Pros and Cons of Well Water
Did you know that over 42 million United States residents use well water in their homes? That’s because, with well water, you get a certain level of financial freedom. As a plus, you’ll be environmentally safe. Well water is free water because you do not need to pay a municipal fee. When a home’s water supply relies on well water, you get drinking, cleaning, and bathing water from a private well located on your property. Wells work by accessing underground aquifers. You receive water from the aquifer by pumping it into your house.
Many people choose well water and thus don’t get a monthly city water bill. They don’t deal with any hidden charges or pumped-up costs each year. Some places even give federal tax credits to people who have a well on their property due to the annual savings. Like anything you own, there will be some periodic maintenance to pay. Either way, you’ll find these upkeep costs are significantly lower than paying monthly water bills.
But aside from independence from city water, there is a high level of responsibility when you have a well. Typically, you will want to hire a licensed or certified water well systems professional. They’ll carry out inspections or maintenance annually. Well water can become contaminated and is susceptible to pollution. There are naturally occurring contaminants sometimes found in well water. Uranium, arsenic, and radon are contaminants that become dissolved in groundwater as it moves through rocks and soil. You may also want to buy a water softener or filtration system for hard water. Hard water is full of magnesium and calcium that causes a different taste in drinking water and dries the skin. If your well water is healthy, that will be the extent of water issues.

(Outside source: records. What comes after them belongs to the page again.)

(* ===== verification/FlagsSync.v ===== *)
(** * Flags that follow a server

    The snapshot of the flags of a client ([FlagsSnapshot]) fed by the replay of a
    namespace log of the server ([Stream]).  A client that was disconnected asks for the
    changes since the highest revision it has seen; [snapshot_catches_up] shows that it
    then has the present definitions.  The last part are runs in which the revision is
    not that of a moment whose state the client had, and a change is lost. *)

From stdpp Require Import base tactics numbers list gmap sorting strings.
From Stdlib Require Import ZArith Lia.
From S2P Require Import Prelude Record Index LogFile ValueStore NsLog NsRepr NsSpec Reclaim NsBatch NsSim NsContract NsJournal Watch Stream Ascii Js FlagsSnapshot.

Open Scope Z_scope.

Section Sync.
Context {crc_impl : CrcFast} {blake : Blake3} {serde : SerdeJson} {js : JsText}.

(** An event of the server as the client sees it. *)
Definition sdk_event (ev : WatchEvent) : Snapshot.WatchEvent :=
  match ev with
  | EvSet k v _ _ r => Snapshot.ev_set (text_decode k) v r
  | EvDel k r => Snapshot.ev_del (text_decode k) r
  end.

(** The flag definitions in a namespace log. *)
Definition flag_defs (ns : NsLog.t) : Snapshot.defs :=
  fun n => (fun v => v.1.1) <$> Stream.view ns (DEF_PREFIX ++ n).

Definition is_ascii (b : bytes) : Prop := Forall (fun c => 0 <= c < 128) b.

(** A definition of a flag with an ASCII name, or its removal. *)
Definition proper_event (ev : WatchEvent) : Prop :=
  is_ascii (Stream.event_key ev) /\
  match ev with EvSet _ v _ _ _ => Snapshot.valid v | EvDel _ _ => True end.

(** Keys that the watch of the client matches. *)
Lemma prefixed k : filter_matches (Prefix DEF_PREFIX) k = true -> exists n, k = DEF_PREFIX ++ n.
Proof.
  cbn [filter_matches]. unfold starts_with. intros Hk%bool_decide_eq_true.
  exists (drop (length DEF_PREFIX) k). rewrite <- Hk at 1. by rewrite take_drop.
Qed.

Lemma event_effect_follow (D : Snapshot.defs) cur ev n :
  D n = (fun v : bytes * option json * Z => v.1.1) <$> cur ->
  filter_matches (Prefix DEF_PREFIX) (Stream.event_key ev) = true -> proper_event ev ->
  Snapshot.event_effect D (sdk_event ev) n
  = (fun v => v.1.1) <$> Stream.follow (DEF_PREFIX ++ n) cur ev.
Proof.
  intros HD [m Hm]%prefixed [Ha _].
  assert (flag_name (text_decode (Stream.event_key ev)) = m) as Hname.
  { rewrite text_decode_ascii by done. rewrite Hm. apply Snapshot.flag_name_defKey. }
  assert (forall k, k = DEF_PREFIX ++ m -> (k = DEF_PREFIX ++ n <-> n = m)) as Hk.
  { intros k ->. split; [by intros ->%app_inv_head|by intros ->]. }
  destruct ev as [k v mt exp r|k r]; cbn in *; unfold Snapshot.update; rewrite Hname;
    rewrite (decide_ext _ _ _ _ (Hk _ Hm)); by destruct (decide (n = m)).
Qed.

Lemma event_effect_valid D ev :
  Snapshot.all_valid D -> proper_event ev -> Snapshot.all_valid (Snapshot.event_effect D (sdk_event ev)).
Proof.
  intros Hv [_ He] n raw. destruct ev as [k v mt exp r|k r]; cbn; unfold Snapshot.update;
    destruct (decide _); try apply Hv; [by intros [= <-]|done].
Qed.

Lemma follow_events events : forall D s (cur : js_string -> option (bytes * option json * Z)),
  (forall n, D n = (fun v => v.1.1) <$> cur n) ->
  Snapshot.coherent s -> Snapshot.reflects D s -> Snapshot.closed s = false -> Snapshot.all_valid D ->
  (forall ev, ev ∈ events -> filter_matches (Prefix DEF_PREFIX) (Stream.event_key ev) = true) ->
  Forall proper_event events ->
  forall n, Snapshot.get n (foldl Snapshot.on_event s (sdk_event <$> events))
  = ((fun v => v.1.1) <$> foldl (Stream.follow (DEF_PREFIX ++ n)) (cur n) events) ≫= Snapshot.decoded.
Proof.
  induction events as [|ev events IH]; intros D s cur HD Hc Hr Hcl Hv Hm Hp n.
  { cbn. rewrite (Snapshot.get_reflects D s n Hr). by rewrite HD. }
  apply Forall_cons in Hp as [Hev Hp].
  assert (filter_matches (Prefix DEF_PREFIX) (Stream.event_key ev) = true) as Hmev by (apply Hm; left).
  pose proof (event_effect_valid D ev Hv Hev) as Hv'.
  destruct (Snapshot.on_event_settled D s (sdk_event ev) Hc Hr Hcl Hv Hv') as [Hc' Hr' _ Hcl' _ _].
  rewrite fmap_cons. cbn [foldl].
  rewrite (IH (Snapshot.event_effect D (sdk_event ev)) (Snapshot.on_event s (sdk_event ev))
    (fun n => Stream.follow (DEF_PREFIX ++ n) (cur n) ev)); try done; try congruence.
  - intros k. by apply event_effect_follow.
  - intros ev' ?. apply Hm. by right.
Qed.

(** C15: A client whose snapshot had the definitions of a namespace at the moment of the
    highest revision it has seen, and which was then disconnected, has the present ones
    after it has applied what a watch from that revision replays: every flag that was
    added, changed or removed is.  In between the server did any writes, batches,
    deletes, expiry changes, syncs and rotations, ones with failing writes included, but
    no flush, compaction, shutdown or reopening, and no rotation that failed in the
    fsync of the footer or in the opening of the next file.  The definitions at the
    start are valid, no record of the log has an empty key, its active file is not
    poisoned and does not end like a footer, and file ids are left. *)
Theorem snapshot_catches_up cfg tr0 ns0 tr ns (s : Snapshot.t) :
  runs (fresh cfg) tr0 ns0 -> forallb (fun p => in_service p.1) tr0 = true ->
  runs ns0 tr ns -> forallb (fun p => in_service p.1 && negb (is_flush p.1))%bool tr = true ->
  LogFile.file_id (NsLog.active ns0) < u32_max -> LogFile.file_id (NsLog.active ns) < u32_max ->
  LogFile.poisoned (NsLog.active ns0) = false -> Stream.scannable ns ->
  Snapshot.coherent s -> Snapshot.reflects (flag_defs ns0) s -> Snapshot.closed s = false ->
  Snapshot.all_valid (flag_defs ns0) ->
  Snapshot.watch_since s = Some (NsLog.last_revision ns0) ->
  exists since events, Snapshot.watch_since s = Some since /\
    Stream.scan_since ns (Prefix DEF_PREFIX) since = Ok events /\
    (Forall proper_event events -> forall n,
      Snapshot.get n (foldl Snapshot.on_event s (sdk_event <$> events)) = flag_defs ns n ≫= Snapshot.decoded).
Proof.
  intros Hr0 Hin0 Hr Hin Hid0 Hid Hp0 Hsc Hc Hre Hcl Hv Hsince.
  destruct (Stream.replay_complete cfg tr0 ns0 tr ns (Prefix DEF_PREFIX)) as (events & Hs & _ & Hm & Hf); [done..|].
  exists (NsLog.last_revision ns0), events. split; [done|]. split; [done|]. intros Hp n.
  rewrite (follow_events events (flag_defs ns0) s (fun n => Stream.view ns0 (DEF_PREFIX ++ n))); try done.
  - rewrite Hf; [done|]. cbn [filter_matches]. unfold starts_with. apply bool_decide_eq_true. by rewrite take_app_length.
  - intros ev ?. by apply Hm.
Qed.
End Sync.

(** ** Concrete runs *)

Module SyncExamples.
#[local] Existing Instance WatchRegistry.bytes_json.

#[local] Existing Instance SnapshotExamples.toy_text.

Definition def_a : bytes := defKey (lit "a").
Definition def_b : bytes := defKey (lit "b").

Definition ex_defs : list call := [ Put def_a (lit "t1") [] None 1000 no_faults ].
Definition ex_start : NsLog.t := final ex_cfg ex_defs.

(** The flag [a] is switched off, [b] is added and removed again, another key is
    written. *)
Definition ex_changes : list call :=
  [ Put def_a (lit "f2") [] None 2000 no_faults; Put def_b (lit "t3") [] None 2001 no_faults;
    Tombstone def_b 2002 no_faults; Put (lit "other") [1] [] None 2003 no_faults ].
Definition ex_after : list (call * eresult out) * NsLog.t :=
  match exec ex_changes ex_start with Some p => p | None => ([], ex_start) end.

(** The client has loaded the flags of [ex_start]. *)
Definition ex_snapshot : Snapshot.t :=
  foldl Snapshot.on_event (Snapshot.set_ready Snapshot.new) [Snapshot.ev_set def_a (lit "t1") 1000].

Lemma ex_after_runs : runs ex_start ex_after.1 ex_after.2.
Proof.
  unfold ex_after. destruct (exec ex_changes ex_start) as [[tr ns]|] eqn:He; [|constructor].
  exact (exec_runs _ _ _ _ He).
Qed.

Lemma ex_after_scannable : Stream.scannable ex_after.2.
Proof.
  assert (map_Forall (fun _ f => is_u64 (LogFile.size f) /\ Stream.keyed f = true) (NsLog.sealed ex_after.2)) as Hall.
  { apply (bool_decide_unpack _). vm_compute. exact I. }
  split; [exact Hall|vm_compute; reflexivity..].
Qed.

Lemma ex_start_defs n : flag_defs ex_start n = if decide (n = lit "a") then Some (lit "t1") else None.
Proof.
  unfold flag_defs, Stream.view, observe, NsIndex.get.
  set (e := NsIndex.map (NsLog.index ex_start) !! def_a).
  assert (NsIndex.map (NsLog.index ex_start) = match e with Some e => {[ def_a := e ]} | None => ∅ end) as Hm.
  { vm_compute. reflexivity. }
  destruct (decide (n = lit "a")) as [->|Hn]; [vm_compute; reflexivity|].
  assert (NsIndex.map (NsLog.index ex_start) !! (DEF_PREFIX ++ n) = None) as ->; [|done].
  rewrite Hm. destruct e; [|done]. apply lookup_singleton_ne. unfold def_a, defKey.
  by intros ?%app_inv_head.
Qed.

Lemma ex_snapshot_reflects : Snapshot.reflects (flag_defs ex_start) ex_snapshot.
Proof.
  intros n. rewrite ex_start_defs.
  replace (Snapshot.state ex_snapshot) with [(lit "a", (JObj [(lit "on", JBool true)], lit "t1"))]
    by (vm_compute; reflexivity).
  cbn [map_get]. destruct (decide (n = lit "a")) as [->|Hn]; [by rewrite bytes_eqb_refl|].
  destruct (n =b lit "a") eqn:E; [by apply bytes_eqb_spec in E|done].
Qed.

Lemma ex_snapshot_coherent : Snapshot.coherent ex_snapshot.
Proof.
  intros n d raw.
  replace (Snapshot.state ex_snapshot) with [(lit "a", (JObj [(lit "on", JBool true)], lit "t1"))]
    by (vm_compute; reflexivity).
  cbn [map_get]. destruct (n =b lit "a"); [|done]. by intros [= <- <-].
Qed.

Lemma snapshot_catches_up_witness :
  exists since events, Snapshot.watch_since ex_snapshot = Some since /\
    Stream.scan_since ex_after.2 (Prefix DEF_PREFIX) since = Ok events /\
    (Forall proper_event events -> forall n,
      Snapshot.get n (foldl Snapshot.on_event ex_snapshot (sdk_event <$> events))
      = flag_defs ex_after.2 n ≫= Snapshot.decoded).
Proof.
  refine (snapshot_catches_up ex_cfg (trace ex_cfg ex_defs) ex_start ex_after.1 ex_after.2 ex_snapshot
    (final_runs _ _) _ ex_after_runs _ _ _ _ ex_after_scannable ex_snapshot_coherent ex_snapshot_reflects _ _ _).
  - vm_compute. reflexivity.
  - vm_compute. reflexivity.
  - apply (bool_decide_unpack _). vm_compute. exact I.
  - apply (bool_decide_unpack _). vm_compute. exact I.
  - vm_compute. reflexivity.
  - vm_compute. reflexivity.
  - intros n raw. rewrite ex_start_defs. destruct (decide _); [|done]. intros [= <-]. by eexists.
  - vm_compute. reflexivity.
Defined.

(** The events of that replay. *)
Lemma ex_sync_replay :
  Stream.scan_since ex_after.2 (Prefix DEF_PREFIX) 1000
  = Ok [ EvSet def_a (lit "f2") None None 2000; EvSet def_b (lit "t3") None None 2001; EvDel def_b 2002 ].
Proof. vm_compute. reflexivity. Qed.

(** A page of the keys [names] with the values that the log has for them. *)
Definition page_of (ns : NsLog.t) (names : list bytes) (more : bool) : Snapshot.page :=
  {| Snapshot.list_reply := Ok (names, more);
     Snapshot.batch_reply := Ok ((fun k => (fun v => (v.1.1, v.2)) <$> Stream.view ns k) <$> names) |}.

Definition ex_between : list call :=
  [ Put def_a (lit "f2") [] None 1001 no_faults; Put def_b (lit "t3") [] None 1002 no_faults ].

(** A change that is made while the flags are loaded can be lost.  The client reads the
    flag [a]; then [a] is switched off, at revision 1001, and [b] added, at 1002; the
    client reads [b].  It has now seen the revision 1002 and watches from there: the
    replay does not have the change of [a], and no later event brings it. *)
Theorem load_misses_change :
  let before := final ex_cfg ex_defs in
  let ns := final ex_cfg (ex_defs ++ ex_between) in
  exists s, Snapshot.runInitialLoad [page_of before [def_a] true; page_of ns [def_b] false] Snapshot.new = Some s /\
    Snapshot.reported s = [] /\ Snapshot.watch_since s = Some 1002 /\
    Stream.scan_since ns (Prefix DEF_PREFIX) 1002 = Ok [] /\
    Snapshot.get (lit "a") s = Some (JObj [(lit "on", JBool true)]) /\
    (flag_defs ns (lit "a") ≫= Snapshot.decoded) = Some (JObj [(lit "on", JBool false)]).
Proof. cbv zeta. eexists. split; [vm_compute; reflexivity|]. split_and!; vm_compute; reflexivity. Qed.

(** The second of two pages fails. *)
Definition failed_page : Snapshot.page :=
  {| Snapshot.list_reply := Err KvError; Snapshot.batch_reply := Err KvError |}.

Definition ex_older : list call :=
  [ Put def_b (lit "t3") [] None 1000 no_faults; Put def_a (lit "t1") [] None 1001 no_faults ].

(** A load that fails after its first page leaves a gap.  The client has read the page
    with [a], written at revision 1001, when the request for the next page fails; it
    then watches from 1001, and is never sent the flag [b], which was written before. *)
Theorem failed_load_leaves_gap :
  let ns := final ex_cfg ex_older in
  exists s, Snapshot.runInitialLoad [page_of ns [def_a] true; failed_page] Snapshot.new = Some s /\
    Snapshot.isReady s = true /\ Snapshot.watch_since s = Some 1001 /\
    Stream.scan_since ns (Prefix DEF_PREFIX) 1001 = Ok [] /\
    Snapshot.get (lit "b") s = None /\
    (flag_defs ns (lit "b") ≫= Snapshot.decoded) = Some (JObj [(lit "on", JBool true)]).
Proof. cbv zeta. eexists. split; [vm_compute; reflexivity|]. split_and!; vm_compute; reflexivity. Qed.
End SyncExamples.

There are, of course, cons that come with having your own well water. If you live in a rural area, contamination from agricultural runoff is the most common problem. Contamination is a problem for health and safety. If your septic tank is too close to a private well, your water can become contaminated. A typical water issue is nitrate contamination. This type of contamination is a significant health risk for expecting mothers and young children. Be sure to check if your septic system is too close to your well. A professional contractor or inspector will likely point it out to you and help you figure out how to move it.
Don’t worry— water testing and water treatment are only necessary about once a year. You may need testing if you notice the water quality, taste, or appearance changing. An inspector will check your system’s condition for common problems, such as rusting tanks, leaking seals, or faulty gauges. It’s essential to hire a certified professional. Ongoing issues may result in low water pressure or invite contaminants into your water. The inspector will start by measuring the well water pump volume. They’ll then evaluate how the water system works and test the pump’s performance to make sure it’s working well.
There are water treatment options if you run into any contaminants or water issues. Standard water treatment options include:
Water softener: Perhaps the easiest fix. This is a device that reduces hard water. It uses sodium or potassium ions to replace any calcium or magnesium ions that make your water hard.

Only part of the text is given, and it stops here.